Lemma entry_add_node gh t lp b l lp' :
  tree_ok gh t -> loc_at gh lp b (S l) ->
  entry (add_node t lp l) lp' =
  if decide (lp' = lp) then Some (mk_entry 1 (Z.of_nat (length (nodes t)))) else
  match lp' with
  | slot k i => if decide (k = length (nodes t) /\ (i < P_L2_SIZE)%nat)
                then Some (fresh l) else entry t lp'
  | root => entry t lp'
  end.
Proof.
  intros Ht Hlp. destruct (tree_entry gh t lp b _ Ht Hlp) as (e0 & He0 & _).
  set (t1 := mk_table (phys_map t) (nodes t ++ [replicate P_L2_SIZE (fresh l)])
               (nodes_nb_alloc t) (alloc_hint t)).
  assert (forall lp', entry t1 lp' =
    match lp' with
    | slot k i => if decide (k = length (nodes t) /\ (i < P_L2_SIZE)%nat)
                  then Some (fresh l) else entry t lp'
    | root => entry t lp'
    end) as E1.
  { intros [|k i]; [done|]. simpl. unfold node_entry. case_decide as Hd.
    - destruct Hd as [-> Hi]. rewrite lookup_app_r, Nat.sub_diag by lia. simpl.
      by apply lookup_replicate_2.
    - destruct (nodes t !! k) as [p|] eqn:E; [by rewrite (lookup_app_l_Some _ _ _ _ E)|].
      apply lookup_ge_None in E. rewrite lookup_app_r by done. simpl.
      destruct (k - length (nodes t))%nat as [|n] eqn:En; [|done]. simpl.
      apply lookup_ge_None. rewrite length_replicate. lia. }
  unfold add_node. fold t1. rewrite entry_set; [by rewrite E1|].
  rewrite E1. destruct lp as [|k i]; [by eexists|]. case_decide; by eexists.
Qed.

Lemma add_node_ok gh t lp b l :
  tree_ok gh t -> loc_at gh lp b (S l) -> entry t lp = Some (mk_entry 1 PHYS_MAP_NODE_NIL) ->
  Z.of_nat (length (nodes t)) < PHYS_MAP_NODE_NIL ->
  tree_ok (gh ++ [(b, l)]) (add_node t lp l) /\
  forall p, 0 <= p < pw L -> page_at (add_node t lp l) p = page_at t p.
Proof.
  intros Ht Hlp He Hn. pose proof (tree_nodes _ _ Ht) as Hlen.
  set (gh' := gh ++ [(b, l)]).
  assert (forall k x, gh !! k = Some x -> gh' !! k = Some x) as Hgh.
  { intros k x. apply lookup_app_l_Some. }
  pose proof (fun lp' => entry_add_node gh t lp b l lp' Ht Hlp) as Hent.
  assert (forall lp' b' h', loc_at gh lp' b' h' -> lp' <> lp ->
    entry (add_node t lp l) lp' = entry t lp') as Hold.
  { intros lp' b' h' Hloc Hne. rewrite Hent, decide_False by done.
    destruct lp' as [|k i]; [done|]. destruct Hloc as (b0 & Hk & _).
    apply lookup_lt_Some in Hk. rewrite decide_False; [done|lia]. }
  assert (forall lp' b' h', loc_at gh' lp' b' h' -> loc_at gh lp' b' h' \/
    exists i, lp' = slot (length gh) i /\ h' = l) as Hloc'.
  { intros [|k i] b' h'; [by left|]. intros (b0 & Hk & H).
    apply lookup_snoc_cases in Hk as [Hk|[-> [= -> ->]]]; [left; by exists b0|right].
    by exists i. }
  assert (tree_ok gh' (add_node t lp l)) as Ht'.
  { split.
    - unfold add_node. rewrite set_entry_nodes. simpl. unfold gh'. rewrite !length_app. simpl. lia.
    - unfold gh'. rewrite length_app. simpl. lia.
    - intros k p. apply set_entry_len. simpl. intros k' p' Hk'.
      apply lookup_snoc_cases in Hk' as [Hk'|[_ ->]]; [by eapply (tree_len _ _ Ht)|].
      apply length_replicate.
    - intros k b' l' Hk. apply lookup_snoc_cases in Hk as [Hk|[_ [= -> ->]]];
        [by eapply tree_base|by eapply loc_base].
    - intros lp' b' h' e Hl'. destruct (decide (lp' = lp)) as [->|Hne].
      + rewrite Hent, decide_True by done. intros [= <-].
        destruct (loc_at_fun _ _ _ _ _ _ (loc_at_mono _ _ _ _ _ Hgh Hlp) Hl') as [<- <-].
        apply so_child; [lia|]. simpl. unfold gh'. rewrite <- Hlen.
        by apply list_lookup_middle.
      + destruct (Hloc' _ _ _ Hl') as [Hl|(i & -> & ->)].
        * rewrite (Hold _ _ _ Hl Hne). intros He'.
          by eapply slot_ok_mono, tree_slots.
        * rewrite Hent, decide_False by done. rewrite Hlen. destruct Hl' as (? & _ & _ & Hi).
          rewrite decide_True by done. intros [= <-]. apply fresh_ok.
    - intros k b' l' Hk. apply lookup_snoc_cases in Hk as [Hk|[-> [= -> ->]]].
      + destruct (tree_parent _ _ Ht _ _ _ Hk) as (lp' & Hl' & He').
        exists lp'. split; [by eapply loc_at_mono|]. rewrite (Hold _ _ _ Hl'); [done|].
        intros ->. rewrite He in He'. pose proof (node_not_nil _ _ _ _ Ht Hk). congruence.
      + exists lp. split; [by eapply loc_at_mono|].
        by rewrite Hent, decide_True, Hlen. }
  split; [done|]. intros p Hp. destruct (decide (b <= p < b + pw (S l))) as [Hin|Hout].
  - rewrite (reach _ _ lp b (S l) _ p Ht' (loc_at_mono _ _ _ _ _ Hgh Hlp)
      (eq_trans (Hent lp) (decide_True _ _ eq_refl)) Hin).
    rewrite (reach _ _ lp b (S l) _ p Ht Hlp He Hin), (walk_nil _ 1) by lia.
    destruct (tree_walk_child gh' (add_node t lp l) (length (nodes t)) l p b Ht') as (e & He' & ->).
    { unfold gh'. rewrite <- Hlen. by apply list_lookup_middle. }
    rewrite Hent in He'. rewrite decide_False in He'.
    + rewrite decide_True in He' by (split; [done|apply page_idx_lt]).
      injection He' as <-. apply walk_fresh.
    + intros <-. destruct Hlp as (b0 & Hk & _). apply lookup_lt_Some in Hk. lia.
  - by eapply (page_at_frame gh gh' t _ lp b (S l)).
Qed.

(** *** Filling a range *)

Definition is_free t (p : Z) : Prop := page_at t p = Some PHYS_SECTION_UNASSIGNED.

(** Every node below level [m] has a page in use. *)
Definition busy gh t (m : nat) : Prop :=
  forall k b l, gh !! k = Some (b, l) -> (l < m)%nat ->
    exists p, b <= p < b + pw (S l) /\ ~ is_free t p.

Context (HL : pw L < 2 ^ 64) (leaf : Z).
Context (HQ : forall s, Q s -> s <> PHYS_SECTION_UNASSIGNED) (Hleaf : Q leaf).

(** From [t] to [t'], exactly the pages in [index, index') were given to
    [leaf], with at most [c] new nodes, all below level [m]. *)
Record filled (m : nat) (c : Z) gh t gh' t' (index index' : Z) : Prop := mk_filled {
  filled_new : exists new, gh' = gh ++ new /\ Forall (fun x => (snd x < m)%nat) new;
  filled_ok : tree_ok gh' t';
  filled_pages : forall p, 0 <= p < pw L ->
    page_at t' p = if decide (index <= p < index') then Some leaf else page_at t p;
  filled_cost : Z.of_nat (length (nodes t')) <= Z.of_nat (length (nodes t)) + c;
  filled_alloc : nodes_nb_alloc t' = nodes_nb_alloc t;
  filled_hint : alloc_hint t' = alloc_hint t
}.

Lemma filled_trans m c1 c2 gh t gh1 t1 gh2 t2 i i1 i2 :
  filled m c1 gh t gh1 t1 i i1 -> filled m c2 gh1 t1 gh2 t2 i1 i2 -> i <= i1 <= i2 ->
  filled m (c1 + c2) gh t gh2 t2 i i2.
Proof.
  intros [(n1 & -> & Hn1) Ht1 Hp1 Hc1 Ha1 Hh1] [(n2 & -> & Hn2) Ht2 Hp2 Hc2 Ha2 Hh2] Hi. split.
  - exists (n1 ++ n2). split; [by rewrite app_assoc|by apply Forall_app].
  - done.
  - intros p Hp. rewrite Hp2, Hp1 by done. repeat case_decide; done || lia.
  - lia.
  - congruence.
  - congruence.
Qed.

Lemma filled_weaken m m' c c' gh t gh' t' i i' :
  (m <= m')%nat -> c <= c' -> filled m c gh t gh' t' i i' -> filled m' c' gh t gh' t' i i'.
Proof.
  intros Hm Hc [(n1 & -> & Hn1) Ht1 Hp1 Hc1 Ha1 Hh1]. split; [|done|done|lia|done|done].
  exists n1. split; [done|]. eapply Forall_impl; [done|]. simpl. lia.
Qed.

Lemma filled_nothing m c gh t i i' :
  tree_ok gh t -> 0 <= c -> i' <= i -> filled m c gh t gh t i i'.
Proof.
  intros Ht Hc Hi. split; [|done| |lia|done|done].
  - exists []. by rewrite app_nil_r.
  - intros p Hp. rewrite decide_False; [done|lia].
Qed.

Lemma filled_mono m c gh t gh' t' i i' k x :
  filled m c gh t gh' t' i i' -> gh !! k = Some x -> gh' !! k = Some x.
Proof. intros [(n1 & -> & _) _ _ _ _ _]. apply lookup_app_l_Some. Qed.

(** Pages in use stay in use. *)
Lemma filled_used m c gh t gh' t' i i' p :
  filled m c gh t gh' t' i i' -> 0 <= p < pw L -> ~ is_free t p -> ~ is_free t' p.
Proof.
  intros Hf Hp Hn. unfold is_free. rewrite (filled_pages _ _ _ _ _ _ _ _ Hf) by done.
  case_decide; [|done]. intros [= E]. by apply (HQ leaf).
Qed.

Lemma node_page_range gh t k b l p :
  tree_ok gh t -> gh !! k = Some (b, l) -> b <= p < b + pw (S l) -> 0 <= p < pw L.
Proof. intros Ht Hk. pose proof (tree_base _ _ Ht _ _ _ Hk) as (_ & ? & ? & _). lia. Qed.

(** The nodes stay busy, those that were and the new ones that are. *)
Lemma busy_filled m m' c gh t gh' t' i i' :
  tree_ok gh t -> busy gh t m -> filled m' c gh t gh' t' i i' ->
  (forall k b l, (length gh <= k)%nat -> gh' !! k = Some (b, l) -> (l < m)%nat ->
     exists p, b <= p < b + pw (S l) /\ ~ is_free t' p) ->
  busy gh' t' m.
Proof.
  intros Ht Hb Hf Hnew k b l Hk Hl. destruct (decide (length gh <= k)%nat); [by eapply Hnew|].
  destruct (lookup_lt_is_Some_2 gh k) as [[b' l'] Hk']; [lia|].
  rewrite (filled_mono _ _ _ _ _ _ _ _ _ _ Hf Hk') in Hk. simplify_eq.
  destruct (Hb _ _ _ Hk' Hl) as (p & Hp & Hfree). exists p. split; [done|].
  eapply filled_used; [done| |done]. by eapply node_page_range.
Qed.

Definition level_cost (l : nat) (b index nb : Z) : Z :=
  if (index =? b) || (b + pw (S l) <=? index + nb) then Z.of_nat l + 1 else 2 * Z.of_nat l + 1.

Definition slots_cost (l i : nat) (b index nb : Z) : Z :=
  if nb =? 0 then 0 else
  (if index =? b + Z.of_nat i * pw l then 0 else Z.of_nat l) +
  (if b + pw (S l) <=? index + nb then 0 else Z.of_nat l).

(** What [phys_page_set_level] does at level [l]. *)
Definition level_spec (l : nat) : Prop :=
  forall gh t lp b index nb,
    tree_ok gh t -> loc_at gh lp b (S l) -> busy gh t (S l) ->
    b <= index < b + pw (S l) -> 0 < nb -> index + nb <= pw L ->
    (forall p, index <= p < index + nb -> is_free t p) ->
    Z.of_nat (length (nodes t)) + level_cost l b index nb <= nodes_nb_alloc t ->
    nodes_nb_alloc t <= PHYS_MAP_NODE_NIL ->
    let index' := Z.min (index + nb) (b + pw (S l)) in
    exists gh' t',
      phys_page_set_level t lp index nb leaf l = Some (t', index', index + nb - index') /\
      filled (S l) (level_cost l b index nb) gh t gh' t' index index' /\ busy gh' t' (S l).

------

• _PROBLEM TO WORK ON_: Search the records above for "leaf" and copy every line that has it.

• _RESPONSE BELOW_:
Context (HL : pw L < 2 ^ 64) (leaf : Z).
Context (HQ : forall s, Q s -> s <> PHYS_SECTION_UNASSIGNED) (Hleaf : Q leaf).
    [leaf], with at most [c] new nodes, all below level [m]. *)
    page_at t' p = if decide (index <= p < index') then Some leaf else page_at t p;
  case_decide; [|done]. intros [= E]. by apply (HQ leaf).
      phys_page_set_level t lp index nb leaf l = Some (t', index', index + nb - index') /\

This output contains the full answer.